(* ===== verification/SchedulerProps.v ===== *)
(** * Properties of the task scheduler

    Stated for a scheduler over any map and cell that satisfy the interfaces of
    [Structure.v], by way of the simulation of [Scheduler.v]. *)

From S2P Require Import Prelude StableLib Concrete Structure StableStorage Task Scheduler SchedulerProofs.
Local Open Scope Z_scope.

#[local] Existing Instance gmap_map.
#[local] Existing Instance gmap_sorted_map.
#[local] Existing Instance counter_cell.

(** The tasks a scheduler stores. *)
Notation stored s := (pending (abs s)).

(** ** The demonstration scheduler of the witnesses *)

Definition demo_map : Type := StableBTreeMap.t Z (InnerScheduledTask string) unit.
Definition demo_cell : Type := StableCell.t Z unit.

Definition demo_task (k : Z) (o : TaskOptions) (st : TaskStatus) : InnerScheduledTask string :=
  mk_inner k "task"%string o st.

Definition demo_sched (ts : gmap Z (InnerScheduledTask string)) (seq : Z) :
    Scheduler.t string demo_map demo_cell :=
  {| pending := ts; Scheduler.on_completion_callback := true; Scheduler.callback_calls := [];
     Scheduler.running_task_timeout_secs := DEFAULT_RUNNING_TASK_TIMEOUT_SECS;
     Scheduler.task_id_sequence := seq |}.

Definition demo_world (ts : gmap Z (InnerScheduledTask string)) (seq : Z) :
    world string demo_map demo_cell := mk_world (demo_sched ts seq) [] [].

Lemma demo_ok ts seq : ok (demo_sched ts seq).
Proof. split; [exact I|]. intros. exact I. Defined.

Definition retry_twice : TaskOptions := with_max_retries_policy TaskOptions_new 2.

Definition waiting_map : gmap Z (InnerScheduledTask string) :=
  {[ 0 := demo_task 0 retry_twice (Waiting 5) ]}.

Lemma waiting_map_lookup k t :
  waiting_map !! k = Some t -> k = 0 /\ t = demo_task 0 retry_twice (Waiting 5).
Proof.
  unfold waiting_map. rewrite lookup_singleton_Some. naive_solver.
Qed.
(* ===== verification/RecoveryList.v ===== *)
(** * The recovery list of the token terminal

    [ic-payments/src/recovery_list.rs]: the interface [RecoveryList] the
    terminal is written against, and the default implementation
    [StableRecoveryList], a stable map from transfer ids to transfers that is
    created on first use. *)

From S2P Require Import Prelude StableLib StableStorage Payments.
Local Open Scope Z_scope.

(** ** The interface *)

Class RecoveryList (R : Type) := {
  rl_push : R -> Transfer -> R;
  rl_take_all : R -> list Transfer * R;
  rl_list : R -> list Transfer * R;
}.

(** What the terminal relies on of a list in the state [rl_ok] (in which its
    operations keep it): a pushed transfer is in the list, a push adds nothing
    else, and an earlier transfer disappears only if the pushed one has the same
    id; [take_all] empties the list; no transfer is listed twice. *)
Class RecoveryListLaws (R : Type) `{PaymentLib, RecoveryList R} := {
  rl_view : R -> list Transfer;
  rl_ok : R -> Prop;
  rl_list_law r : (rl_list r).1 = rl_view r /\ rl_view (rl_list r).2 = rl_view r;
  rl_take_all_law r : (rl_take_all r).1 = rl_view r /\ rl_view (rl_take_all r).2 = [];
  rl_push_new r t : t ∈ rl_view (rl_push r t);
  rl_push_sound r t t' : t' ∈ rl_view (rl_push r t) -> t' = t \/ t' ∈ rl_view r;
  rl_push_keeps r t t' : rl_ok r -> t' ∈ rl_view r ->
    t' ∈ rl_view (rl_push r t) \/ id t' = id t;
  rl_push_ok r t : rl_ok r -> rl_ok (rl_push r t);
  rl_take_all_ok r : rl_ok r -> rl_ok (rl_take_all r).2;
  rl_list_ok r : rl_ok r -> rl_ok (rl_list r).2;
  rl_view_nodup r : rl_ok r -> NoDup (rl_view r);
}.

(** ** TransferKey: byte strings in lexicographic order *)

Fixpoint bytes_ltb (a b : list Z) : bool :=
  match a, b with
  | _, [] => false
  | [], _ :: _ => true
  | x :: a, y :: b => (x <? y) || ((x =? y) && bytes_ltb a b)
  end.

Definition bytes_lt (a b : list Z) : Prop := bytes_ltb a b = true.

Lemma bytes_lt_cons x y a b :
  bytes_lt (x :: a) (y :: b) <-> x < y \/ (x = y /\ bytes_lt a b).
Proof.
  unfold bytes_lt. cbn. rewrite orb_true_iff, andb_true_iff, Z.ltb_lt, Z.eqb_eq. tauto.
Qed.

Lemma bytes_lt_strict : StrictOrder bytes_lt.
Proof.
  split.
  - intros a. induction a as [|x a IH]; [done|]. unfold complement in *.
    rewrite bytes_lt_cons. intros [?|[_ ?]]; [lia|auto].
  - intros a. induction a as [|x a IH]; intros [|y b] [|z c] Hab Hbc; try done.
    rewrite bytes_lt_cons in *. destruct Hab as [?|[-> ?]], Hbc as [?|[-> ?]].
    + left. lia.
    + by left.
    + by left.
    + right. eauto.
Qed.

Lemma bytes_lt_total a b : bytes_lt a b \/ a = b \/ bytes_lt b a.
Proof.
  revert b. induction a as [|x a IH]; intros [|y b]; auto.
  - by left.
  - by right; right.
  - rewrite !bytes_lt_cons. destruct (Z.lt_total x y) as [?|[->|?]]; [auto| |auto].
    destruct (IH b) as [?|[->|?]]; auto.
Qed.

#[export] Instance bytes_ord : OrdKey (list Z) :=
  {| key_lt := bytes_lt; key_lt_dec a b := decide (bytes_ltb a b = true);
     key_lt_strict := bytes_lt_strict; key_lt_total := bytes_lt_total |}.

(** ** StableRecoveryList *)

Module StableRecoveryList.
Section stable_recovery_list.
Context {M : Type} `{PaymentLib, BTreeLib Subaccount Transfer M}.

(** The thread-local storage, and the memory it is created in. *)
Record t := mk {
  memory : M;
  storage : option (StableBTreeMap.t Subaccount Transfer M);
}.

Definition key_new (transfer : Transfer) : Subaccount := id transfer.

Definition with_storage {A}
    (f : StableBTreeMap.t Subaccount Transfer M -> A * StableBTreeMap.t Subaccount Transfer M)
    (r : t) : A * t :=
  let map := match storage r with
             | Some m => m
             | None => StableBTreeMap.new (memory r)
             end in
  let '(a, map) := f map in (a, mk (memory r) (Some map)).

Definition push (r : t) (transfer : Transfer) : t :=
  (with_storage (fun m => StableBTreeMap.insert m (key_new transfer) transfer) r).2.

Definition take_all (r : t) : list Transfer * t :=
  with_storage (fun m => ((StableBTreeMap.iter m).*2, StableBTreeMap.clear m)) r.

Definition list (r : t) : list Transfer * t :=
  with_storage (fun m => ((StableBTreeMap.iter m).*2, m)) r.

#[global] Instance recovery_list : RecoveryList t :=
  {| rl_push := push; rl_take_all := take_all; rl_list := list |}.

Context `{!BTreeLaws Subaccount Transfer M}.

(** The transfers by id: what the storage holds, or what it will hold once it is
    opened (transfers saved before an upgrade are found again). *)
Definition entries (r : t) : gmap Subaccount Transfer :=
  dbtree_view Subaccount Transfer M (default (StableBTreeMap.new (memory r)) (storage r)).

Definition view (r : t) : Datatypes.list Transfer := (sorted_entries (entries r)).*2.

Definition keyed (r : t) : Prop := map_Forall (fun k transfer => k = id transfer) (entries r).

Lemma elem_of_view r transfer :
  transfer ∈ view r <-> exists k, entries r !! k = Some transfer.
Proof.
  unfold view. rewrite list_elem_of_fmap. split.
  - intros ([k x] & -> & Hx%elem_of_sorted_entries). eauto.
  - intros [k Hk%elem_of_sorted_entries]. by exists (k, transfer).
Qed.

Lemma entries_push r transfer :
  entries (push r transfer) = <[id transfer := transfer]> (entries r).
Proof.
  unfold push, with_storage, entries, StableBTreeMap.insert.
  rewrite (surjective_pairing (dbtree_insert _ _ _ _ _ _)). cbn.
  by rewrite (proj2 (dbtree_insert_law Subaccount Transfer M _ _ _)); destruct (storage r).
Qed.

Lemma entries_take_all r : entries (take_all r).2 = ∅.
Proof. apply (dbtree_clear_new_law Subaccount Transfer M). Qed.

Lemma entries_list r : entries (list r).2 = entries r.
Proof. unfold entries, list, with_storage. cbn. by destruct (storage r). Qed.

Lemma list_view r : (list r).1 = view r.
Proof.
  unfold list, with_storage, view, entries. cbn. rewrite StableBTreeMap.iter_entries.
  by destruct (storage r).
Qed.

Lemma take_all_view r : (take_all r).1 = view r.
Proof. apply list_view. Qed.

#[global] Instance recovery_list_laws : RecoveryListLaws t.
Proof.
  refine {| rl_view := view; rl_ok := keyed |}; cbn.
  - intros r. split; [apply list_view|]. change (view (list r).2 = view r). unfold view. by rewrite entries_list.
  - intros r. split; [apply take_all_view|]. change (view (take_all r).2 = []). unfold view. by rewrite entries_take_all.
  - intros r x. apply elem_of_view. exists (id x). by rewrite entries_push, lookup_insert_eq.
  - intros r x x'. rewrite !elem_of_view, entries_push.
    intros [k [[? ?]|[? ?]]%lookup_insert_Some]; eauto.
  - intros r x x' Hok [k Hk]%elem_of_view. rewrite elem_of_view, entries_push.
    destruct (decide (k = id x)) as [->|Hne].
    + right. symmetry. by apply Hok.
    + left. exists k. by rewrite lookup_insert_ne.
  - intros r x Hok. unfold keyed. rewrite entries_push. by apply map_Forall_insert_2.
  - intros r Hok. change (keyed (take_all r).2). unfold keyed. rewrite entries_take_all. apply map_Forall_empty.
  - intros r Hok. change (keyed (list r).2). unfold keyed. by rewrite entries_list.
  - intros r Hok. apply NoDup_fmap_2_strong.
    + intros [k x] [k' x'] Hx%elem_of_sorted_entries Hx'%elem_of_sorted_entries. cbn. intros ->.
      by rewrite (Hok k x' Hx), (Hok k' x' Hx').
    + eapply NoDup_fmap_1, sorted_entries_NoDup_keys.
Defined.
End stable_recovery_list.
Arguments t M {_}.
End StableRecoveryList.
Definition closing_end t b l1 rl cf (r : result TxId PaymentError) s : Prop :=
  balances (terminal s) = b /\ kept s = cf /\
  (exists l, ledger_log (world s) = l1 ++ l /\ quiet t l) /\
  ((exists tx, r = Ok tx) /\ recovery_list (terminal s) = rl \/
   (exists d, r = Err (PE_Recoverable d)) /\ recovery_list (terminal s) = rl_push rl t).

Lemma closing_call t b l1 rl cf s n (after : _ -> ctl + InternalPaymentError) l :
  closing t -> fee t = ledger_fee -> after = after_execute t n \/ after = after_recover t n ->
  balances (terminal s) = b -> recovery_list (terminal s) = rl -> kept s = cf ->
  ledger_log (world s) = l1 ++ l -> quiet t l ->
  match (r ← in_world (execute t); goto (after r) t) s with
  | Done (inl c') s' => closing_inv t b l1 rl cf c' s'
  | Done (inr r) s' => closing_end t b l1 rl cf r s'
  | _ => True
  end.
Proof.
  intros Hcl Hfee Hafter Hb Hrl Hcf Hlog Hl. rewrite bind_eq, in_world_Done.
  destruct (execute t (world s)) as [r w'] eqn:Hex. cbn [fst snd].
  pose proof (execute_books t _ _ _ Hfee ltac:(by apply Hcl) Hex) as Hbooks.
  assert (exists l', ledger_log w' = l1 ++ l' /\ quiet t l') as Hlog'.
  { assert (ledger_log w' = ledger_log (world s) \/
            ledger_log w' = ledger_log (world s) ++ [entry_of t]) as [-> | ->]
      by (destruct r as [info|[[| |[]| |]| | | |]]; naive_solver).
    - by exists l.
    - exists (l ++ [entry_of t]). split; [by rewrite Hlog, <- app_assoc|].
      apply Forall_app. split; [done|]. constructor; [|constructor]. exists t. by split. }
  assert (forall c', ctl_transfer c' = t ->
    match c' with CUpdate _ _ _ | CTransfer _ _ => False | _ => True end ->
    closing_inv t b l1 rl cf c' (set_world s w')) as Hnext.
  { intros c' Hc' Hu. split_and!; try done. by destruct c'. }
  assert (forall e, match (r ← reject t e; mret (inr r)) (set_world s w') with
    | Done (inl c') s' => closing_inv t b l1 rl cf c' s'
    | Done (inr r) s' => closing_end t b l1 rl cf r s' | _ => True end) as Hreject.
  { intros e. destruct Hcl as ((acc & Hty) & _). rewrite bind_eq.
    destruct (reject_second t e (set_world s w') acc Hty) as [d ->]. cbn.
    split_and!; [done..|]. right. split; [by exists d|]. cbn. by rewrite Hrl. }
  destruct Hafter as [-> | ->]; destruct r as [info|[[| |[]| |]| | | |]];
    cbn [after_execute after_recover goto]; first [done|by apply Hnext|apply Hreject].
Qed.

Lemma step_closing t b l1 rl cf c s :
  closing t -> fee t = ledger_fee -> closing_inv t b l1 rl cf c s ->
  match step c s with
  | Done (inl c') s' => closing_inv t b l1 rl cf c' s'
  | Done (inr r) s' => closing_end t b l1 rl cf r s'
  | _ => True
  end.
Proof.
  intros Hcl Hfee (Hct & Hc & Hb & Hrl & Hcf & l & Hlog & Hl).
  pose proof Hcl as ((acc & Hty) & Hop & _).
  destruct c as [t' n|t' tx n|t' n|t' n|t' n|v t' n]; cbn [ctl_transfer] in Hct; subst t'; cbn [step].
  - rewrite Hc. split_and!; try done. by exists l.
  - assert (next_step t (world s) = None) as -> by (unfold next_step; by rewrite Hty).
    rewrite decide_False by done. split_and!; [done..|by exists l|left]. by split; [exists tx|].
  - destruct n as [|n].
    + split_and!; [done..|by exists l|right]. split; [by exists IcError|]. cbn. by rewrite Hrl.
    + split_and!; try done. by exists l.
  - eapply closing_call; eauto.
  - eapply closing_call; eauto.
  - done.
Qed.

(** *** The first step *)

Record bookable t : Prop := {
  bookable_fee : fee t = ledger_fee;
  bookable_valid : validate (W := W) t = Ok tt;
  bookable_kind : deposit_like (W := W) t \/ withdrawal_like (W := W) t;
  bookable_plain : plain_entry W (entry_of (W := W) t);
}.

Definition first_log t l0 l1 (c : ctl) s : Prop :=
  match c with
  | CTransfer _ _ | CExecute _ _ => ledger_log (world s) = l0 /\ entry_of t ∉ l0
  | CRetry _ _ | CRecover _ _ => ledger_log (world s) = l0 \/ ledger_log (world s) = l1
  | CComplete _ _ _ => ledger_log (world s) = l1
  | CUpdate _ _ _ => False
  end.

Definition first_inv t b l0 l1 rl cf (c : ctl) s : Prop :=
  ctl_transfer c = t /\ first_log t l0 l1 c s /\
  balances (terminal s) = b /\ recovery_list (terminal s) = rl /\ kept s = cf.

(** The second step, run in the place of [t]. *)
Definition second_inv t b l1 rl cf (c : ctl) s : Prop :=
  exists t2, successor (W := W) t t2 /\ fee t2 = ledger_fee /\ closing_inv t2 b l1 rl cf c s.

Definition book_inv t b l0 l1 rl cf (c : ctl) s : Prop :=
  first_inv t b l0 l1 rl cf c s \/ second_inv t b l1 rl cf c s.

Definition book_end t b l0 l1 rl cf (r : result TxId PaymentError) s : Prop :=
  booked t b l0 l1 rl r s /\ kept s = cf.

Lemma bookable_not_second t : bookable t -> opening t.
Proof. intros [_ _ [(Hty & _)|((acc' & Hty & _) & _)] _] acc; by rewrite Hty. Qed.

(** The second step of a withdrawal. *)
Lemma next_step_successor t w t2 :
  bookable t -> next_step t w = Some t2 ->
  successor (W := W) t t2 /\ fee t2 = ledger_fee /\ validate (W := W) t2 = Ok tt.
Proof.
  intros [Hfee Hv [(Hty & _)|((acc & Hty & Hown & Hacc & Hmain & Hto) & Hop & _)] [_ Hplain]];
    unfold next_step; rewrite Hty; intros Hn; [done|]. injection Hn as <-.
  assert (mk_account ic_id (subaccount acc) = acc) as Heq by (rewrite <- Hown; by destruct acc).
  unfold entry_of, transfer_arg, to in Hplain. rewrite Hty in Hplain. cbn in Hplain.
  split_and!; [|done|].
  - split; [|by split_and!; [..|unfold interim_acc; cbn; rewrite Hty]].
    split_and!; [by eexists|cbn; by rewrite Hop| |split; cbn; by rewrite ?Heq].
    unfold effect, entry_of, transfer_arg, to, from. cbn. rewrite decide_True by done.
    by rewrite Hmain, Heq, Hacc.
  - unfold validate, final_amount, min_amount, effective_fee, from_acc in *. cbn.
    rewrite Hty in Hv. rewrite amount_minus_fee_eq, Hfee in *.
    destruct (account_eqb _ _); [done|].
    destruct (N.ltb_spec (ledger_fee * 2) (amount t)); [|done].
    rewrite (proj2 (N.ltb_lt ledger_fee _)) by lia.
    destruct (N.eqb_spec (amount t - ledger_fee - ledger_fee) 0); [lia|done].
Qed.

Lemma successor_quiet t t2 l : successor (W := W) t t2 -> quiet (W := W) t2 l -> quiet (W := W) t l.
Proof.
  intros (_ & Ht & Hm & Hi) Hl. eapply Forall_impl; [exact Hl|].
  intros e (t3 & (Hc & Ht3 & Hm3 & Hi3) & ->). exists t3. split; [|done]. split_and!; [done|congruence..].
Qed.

### [Problem to solve]
Tally the lines of the data that hold the string "left". Answer with the number and nothing more.

### [Task solution]
6